• What you should do
Across the following data, how many lines include the string "allSettled"? Reply with the number and nothing more.

• The data
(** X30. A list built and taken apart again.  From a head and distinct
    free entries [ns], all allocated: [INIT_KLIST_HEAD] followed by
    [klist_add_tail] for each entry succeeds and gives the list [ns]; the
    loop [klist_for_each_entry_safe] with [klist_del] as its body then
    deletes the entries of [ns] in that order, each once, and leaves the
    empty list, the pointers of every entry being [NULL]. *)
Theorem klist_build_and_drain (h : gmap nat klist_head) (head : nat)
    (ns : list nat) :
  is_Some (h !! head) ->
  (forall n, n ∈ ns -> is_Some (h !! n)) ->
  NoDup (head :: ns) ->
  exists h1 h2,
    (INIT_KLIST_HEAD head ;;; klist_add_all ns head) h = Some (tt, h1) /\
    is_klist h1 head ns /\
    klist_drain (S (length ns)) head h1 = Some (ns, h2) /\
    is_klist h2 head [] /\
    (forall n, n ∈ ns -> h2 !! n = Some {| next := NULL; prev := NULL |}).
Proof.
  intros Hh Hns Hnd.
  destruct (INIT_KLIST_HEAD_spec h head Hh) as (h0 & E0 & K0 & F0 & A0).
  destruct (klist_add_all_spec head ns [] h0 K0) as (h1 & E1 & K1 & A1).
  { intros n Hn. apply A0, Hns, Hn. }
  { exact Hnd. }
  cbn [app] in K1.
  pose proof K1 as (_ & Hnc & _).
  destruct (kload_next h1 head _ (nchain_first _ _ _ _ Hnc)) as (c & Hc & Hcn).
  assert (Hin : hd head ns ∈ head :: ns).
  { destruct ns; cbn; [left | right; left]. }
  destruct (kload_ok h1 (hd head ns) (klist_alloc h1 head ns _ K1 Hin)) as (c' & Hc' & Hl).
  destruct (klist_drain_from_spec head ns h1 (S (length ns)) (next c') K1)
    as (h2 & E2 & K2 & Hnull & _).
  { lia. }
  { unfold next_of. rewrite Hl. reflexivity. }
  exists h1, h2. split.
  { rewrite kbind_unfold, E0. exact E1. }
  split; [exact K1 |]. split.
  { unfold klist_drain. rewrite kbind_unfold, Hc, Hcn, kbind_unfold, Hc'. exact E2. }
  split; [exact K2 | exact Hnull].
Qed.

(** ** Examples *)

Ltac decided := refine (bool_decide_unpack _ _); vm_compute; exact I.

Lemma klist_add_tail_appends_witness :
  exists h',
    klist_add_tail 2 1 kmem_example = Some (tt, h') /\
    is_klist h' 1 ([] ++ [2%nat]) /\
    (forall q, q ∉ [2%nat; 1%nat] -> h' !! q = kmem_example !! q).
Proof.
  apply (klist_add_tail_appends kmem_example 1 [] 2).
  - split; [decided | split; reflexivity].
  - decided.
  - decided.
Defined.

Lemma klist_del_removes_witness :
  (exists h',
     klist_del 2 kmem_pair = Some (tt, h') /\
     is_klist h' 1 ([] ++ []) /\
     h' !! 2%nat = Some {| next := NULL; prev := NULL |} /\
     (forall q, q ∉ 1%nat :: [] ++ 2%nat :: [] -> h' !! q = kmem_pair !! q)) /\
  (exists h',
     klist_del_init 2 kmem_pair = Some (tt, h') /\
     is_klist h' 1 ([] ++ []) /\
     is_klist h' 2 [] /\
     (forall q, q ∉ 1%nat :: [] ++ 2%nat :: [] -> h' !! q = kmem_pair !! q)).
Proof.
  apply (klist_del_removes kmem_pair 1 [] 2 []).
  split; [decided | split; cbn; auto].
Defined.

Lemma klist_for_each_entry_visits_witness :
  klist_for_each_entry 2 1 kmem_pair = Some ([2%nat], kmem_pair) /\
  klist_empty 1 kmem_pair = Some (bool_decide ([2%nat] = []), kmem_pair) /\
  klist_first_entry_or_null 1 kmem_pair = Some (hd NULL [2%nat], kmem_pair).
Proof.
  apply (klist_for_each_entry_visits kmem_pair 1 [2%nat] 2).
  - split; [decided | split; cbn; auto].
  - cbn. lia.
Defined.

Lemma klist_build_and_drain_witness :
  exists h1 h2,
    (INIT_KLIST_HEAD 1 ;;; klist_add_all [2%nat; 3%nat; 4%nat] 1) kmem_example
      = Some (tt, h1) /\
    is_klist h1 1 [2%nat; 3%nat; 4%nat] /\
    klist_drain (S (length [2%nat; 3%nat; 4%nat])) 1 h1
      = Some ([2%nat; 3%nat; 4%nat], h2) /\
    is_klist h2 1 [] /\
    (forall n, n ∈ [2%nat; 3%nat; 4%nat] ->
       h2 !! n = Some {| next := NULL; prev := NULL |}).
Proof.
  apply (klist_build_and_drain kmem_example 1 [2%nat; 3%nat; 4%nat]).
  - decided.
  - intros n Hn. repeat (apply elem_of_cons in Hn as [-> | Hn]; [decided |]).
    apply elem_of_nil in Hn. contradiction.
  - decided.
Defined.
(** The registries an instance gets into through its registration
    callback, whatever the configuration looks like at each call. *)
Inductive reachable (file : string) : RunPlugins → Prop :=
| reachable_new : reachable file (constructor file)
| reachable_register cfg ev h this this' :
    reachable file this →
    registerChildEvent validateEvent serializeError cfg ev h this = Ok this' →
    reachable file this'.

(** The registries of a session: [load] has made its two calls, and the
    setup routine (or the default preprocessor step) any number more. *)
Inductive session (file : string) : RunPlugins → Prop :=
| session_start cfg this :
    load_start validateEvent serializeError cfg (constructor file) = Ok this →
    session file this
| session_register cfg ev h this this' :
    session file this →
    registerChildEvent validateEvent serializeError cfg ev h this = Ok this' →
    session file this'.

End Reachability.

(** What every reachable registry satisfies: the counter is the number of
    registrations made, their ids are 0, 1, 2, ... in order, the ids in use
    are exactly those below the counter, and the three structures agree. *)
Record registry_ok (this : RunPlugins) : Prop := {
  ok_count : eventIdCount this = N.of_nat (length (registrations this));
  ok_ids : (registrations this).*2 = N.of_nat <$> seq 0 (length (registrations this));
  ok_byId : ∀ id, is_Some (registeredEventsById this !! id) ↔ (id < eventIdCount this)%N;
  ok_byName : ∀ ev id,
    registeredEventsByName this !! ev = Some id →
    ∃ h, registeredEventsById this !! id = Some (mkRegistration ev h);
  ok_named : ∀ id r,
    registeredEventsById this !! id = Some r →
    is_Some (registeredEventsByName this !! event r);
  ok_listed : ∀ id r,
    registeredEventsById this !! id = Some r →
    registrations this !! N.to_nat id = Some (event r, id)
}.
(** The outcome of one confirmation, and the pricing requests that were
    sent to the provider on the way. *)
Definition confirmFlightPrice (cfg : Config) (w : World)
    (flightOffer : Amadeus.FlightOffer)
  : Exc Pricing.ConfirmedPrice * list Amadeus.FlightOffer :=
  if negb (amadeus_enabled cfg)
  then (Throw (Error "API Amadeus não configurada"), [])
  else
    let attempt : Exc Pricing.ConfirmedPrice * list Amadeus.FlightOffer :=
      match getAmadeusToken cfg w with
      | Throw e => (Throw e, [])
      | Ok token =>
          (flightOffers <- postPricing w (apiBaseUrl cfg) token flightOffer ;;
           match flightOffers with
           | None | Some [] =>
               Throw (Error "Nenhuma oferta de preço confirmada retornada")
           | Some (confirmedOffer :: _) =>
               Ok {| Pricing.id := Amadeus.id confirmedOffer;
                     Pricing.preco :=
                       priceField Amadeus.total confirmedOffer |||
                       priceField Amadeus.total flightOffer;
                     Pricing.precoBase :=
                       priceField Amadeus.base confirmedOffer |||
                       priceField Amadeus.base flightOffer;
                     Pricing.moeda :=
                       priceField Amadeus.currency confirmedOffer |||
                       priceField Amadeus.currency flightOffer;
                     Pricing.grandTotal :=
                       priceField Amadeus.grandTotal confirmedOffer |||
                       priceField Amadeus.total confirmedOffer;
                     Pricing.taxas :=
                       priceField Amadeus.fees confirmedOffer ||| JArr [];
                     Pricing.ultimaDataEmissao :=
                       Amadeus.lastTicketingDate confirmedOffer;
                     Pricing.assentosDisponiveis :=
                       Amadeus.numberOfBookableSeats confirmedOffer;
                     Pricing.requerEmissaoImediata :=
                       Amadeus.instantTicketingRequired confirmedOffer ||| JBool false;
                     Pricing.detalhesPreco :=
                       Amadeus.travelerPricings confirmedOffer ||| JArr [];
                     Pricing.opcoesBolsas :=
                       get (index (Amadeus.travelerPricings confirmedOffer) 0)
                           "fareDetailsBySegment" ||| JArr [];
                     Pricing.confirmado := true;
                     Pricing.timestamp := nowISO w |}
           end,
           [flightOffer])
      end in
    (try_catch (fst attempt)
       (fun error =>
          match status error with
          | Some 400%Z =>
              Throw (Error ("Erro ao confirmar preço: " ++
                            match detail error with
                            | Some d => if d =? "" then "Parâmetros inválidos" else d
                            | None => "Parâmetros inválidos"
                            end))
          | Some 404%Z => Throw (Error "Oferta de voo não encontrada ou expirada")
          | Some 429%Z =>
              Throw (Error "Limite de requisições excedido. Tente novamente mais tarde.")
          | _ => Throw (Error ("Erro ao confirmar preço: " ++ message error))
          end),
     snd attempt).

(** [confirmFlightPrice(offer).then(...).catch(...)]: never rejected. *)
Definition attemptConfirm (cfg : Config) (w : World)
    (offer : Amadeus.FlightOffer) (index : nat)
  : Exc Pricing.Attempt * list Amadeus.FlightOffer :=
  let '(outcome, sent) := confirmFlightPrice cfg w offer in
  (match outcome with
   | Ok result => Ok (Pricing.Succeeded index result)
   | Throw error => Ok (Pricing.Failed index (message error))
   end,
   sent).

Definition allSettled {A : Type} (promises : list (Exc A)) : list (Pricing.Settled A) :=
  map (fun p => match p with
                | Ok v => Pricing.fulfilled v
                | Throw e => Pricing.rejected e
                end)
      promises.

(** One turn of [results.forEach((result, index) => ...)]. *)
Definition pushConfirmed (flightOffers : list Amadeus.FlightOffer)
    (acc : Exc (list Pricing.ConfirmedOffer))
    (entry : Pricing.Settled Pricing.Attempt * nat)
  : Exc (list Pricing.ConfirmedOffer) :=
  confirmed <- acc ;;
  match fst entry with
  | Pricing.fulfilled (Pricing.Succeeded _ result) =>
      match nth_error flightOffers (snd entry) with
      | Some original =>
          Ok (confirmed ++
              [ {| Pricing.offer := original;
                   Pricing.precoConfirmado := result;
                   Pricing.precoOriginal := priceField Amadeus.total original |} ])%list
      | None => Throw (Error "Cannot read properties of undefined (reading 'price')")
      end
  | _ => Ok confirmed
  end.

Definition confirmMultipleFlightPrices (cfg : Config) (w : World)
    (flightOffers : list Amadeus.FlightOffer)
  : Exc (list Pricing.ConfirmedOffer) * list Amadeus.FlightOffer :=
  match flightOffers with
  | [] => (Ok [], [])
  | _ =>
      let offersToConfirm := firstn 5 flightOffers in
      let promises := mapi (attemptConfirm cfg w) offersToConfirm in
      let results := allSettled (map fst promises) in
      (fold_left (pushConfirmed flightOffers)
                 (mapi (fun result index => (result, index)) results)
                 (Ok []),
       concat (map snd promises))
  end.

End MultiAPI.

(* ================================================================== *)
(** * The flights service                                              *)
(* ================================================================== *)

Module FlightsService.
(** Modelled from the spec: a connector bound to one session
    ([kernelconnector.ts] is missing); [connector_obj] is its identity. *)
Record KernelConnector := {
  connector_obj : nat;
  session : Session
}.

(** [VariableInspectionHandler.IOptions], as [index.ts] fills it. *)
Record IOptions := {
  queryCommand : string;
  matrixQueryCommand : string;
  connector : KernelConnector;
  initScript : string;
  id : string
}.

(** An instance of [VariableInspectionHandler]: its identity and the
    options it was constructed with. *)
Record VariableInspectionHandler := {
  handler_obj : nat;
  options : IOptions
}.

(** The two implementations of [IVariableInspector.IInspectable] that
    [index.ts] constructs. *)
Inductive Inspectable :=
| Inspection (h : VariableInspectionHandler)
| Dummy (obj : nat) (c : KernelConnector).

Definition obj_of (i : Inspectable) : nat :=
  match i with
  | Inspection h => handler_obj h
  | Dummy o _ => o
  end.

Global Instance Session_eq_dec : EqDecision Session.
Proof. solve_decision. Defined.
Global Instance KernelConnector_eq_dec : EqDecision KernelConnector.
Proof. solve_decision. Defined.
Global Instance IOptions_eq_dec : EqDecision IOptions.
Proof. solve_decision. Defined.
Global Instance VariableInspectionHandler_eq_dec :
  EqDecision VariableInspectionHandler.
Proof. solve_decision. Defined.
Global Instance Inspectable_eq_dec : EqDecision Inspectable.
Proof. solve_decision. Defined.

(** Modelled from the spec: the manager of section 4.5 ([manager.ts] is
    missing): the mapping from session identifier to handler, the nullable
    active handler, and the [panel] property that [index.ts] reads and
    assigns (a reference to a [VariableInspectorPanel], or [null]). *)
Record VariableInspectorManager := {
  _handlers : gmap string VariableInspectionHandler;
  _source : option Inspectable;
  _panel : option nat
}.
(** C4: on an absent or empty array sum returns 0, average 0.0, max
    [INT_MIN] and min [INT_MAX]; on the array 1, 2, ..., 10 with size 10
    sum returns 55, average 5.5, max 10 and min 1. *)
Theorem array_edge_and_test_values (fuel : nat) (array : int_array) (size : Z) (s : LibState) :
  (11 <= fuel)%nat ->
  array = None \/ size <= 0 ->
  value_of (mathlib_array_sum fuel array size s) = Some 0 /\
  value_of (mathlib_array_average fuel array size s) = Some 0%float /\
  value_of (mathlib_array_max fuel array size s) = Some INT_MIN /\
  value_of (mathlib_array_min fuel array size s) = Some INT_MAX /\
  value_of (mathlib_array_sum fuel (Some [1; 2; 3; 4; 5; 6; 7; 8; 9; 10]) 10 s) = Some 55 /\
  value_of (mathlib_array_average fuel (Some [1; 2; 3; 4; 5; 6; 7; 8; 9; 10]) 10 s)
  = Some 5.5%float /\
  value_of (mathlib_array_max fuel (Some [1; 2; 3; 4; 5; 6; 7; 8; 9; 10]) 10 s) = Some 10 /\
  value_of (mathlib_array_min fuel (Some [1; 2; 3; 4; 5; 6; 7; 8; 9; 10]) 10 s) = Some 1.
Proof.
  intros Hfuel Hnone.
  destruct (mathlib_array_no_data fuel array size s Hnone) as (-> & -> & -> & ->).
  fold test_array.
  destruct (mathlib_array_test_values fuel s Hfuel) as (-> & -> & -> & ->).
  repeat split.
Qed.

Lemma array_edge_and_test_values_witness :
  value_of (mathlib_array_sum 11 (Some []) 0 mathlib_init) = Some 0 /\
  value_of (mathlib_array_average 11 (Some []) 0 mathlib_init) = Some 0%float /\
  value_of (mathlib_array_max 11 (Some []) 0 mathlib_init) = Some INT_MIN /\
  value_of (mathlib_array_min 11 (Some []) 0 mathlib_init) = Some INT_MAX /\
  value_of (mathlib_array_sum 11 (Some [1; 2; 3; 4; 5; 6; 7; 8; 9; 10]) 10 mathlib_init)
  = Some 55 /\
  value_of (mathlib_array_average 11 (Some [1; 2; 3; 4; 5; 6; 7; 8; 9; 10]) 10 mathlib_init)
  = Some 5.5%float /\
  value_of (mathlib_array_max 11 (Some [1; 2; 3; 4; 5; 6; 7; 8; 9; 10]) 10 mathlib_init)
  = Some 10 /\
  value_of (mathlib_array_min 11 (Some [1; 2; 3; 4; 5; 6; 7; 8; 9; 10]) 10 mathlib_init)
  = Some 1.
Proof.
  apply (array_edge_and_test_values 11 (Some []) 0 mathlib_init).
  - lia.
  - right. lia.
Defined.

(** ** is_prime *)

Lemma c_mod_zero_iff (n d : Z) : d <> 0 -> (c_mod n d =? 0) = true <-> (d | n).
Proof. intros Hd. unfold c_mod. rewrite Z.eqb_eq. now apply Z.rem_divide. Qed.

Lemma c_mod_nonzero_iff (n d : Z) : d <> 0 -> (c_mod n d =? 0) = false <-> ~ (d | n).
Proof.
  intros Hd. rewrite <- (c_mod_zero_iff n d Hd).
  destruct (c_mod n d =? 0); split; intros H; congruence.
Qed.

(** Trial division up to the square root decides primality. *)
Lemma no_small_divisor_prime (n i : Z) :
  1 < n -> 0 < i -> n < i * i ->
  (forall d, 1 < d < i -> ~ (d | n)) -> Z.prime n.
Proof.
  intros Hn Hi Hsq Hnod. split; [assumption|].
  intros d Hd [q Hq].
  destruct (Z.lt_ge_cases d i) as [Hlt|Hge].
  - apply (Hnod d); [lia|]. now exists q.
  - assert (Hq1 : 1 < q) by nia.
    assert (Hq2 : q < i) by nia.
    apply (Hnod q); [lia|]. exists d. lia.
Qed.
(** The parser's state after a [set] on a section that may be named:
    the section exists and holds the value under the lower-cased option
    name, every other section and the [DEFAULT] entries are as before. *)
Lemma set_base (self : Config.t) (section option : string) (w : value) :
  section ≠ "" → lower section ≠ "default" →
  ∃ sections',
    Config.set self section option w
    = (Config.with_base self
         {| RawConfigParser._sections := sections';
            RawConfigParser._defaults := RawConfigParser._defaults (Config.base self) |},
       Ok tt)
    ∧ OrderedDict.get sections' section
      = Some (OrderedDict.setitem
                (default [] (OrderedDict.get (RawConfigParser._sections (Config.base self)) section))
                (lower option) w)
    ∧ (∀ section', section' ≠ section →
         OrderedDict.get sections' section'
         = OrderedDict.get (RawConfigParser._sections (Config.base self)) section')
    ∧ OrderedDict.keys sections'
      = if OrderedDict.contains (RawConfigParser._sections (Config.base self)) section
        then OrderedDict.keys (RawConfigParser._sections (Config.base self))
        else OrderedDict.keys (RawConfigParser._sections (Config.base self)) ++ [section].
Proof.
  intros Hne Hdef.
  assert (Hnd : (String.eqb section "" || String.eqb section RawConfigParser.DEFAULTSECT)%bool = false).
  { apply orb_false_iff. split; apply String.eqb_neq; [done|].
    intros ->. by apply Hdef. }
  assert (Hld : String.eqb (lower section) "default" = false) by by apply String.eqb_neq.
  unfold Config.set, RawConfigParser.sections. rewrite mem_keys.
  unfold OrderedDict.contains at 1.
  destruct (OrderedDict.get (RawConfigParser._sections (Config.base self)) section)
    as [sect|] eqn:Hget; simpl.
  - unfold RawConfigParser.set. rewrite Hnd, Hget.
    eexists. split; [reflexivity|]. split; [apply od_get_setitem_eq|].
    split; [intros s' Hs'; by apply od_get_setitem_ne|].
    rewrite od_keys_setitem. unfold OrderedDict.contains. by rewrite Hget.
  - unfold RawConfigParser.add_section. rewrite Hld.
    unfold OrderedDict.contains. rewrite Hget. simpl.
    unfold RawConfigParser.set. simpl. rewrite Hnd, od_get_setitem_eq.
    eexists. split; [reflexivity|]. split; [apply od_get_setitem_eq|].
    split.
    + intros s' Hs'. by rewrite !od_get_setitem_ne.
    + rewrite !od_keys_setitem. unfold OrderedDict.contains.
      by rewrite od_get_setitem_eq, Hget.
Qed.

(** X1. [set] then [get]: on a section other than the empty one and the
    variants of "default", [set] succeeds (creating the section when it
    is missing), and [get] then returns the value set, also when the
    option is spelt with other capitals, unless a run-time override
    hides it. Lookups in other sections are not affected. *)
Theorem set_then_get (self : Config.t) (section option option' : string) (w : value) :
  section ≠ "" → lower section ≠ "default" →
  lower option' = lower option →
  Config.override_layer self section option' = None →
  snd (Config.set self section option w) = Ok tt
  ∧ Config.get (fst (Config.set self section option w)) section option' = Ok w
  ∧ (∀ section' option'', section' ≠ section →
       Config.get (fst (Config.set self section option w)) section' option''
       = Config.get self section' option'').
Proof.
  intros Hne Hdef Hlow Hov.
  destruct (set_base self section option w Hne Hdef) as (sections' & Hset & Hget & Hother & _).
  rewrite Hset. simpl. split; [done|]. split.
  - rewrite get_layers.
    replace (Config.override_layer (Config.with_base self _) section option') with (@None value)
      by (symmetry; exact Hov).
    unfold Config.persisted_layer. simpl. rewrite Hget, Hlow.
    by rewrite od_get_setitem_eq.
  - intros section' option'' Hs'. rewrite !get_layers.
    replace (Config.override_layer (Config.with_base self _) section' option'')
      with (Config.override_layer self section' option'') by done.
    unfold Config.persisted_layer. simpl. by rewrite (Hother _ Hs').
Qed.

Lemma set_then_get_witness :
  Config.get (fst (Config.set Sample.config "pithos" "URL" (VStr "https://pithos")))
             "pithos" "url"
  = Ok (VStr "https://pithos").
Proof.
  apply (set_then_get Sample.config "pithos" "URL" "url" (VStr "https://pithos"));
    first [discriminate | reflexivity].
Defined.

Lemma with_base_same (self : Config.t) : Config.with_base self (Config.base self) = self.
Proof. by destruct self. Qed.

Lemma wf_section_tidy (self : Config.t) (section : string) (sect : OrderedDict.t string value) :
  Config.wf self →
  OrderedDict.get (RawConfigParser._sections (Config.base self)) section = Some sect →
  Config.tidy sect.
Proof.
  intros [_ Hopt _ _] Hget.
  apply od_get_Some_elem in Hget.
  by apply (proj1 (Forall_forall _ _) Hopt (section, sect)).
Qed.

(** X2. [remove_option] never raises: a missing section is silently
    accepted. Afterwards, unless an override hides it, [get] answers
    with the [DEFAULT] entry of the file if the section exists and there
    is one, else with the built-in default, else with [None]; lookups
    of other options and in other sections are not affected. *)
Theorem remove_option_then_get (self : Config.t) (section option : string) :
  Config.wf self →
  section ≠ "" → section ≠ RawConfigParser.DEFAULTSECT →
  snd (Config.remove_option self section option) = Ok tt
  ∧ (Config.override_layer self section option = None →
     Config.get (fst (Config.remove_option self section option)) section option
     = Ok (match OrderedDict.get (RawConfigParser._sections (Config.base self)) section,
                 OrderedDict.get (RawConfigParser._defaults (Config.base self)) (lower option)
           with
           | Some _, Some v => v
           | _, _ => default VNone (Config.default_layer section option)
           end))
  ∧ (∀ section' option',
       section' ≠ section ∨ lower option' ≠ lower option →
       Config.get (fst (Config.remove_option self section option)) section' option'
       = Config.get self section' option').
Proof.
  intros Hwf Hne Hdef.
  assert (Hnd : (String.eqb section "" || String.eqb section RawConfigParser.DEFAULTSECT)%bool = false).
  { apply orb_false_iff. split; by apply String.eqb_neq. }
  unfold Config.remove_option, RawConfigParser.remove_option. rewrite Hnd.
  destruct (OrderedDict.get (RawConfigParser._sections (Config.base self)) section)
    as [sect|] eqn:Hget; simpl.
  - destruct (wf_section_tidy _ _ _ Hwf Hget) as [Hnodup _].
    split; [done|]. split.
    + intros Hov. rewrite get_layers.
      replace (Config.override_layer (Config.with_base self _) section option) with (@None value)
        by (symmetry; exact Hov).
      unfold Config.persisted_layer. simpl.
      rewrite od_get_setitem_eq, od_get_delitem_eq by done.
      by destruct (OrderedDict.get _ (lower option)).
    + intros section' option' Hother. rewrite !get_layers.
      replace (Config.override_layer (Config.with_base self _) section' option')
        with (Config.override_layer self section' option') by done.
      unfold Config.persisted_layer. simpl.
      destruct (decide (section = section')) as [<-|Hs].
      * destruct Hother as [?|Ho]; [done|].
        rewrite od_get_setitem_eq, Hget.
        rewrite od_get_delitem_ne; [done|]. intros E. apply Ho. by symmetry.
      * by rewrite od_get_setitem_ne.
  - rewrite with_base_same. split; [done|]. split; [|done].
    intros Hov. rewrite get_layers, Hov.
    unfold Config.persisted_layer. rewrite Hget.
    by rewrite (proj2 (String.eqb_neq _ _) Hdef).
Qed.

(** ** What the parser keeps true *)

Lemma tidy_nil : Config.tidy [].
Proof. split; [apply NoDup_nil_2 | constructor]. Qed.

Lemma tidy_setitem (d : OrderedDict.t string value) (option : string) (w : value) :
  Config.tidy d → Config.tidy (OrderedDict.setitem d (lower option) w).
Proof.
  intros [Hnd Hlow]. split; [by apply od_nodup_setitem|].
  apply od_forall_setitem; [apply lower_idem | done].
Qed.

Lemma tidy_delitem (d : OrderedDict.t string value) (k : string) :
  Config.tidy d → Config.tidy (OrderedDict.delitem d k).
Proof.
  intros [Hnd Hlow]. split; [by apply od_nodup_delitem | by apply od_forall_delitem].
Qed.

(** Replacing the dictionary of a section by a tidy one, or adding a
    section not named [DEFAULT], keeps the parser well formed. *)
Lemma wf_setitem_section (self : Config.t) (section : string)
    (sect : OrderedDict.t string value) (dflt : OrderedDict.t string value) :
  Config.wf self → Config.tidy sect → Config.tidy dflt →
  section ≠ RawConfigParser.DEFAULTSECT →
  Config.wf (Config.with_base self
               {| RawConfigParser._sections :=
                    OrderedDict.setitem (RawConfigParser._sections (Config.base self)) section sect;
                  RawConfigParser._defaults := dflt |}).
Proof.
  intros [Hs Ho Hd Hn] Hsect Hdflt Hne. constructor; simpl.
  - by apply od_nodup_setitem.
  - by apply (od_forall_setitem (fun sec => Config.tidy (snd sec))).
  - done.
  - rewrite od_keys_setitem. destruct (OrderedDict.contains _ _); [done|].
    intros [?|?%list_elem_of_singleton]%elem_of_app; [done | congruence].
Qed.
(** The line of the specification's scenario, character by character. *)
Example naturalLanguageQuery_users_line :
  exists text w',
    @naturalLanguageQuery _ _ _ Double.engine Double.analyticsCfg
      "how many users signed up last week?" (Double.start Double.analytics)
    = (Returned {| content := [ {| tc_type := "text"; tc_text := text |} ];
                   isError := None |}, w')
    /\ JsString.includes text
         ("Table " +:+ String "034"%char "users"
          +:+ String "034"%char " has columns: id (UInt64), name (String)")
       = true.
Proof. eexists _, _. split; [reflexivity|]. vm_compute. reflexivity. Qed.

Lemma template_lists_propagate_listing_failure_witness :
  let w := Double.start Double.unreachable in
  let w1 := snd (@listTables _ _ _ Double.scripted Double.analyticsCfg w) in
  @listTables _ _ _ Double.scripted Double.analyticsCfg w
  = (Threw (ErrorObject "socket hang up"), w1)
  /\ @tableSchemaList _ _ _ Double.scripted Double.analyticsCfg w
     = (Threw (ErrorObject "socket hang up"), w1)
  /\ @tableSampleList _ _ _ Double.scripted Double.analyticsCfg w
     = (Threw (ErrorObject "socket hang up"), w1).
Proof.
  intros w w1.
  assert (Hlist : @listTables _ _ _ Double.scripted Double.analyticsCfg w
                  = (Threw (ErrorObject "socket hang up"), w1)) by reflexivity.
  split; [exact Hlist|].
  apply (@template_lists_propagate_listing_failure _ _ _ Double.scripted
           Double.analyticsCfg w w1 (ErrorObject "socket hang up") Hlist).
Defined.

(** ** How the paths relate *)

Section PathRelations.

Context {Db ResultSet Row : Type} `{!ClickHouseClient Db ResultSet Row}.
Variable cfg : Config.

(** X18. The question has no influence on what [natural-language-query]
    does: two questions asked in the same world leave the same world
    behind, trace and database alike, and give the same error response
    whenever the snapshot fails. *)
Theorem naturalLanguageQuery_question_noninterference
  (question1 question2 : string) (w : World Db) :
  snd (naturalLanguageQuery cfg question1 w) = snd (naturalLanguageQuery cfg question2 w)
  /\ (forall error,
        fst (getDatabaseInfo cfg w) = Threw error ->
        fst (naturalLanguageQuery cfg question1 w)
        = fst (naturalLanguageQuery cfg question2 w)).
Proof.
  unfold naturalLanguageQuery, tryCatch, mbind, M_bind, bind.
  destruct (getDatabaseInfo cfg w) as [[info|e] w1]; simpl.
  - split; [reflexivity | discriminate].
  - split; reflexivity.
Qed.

• Output below
2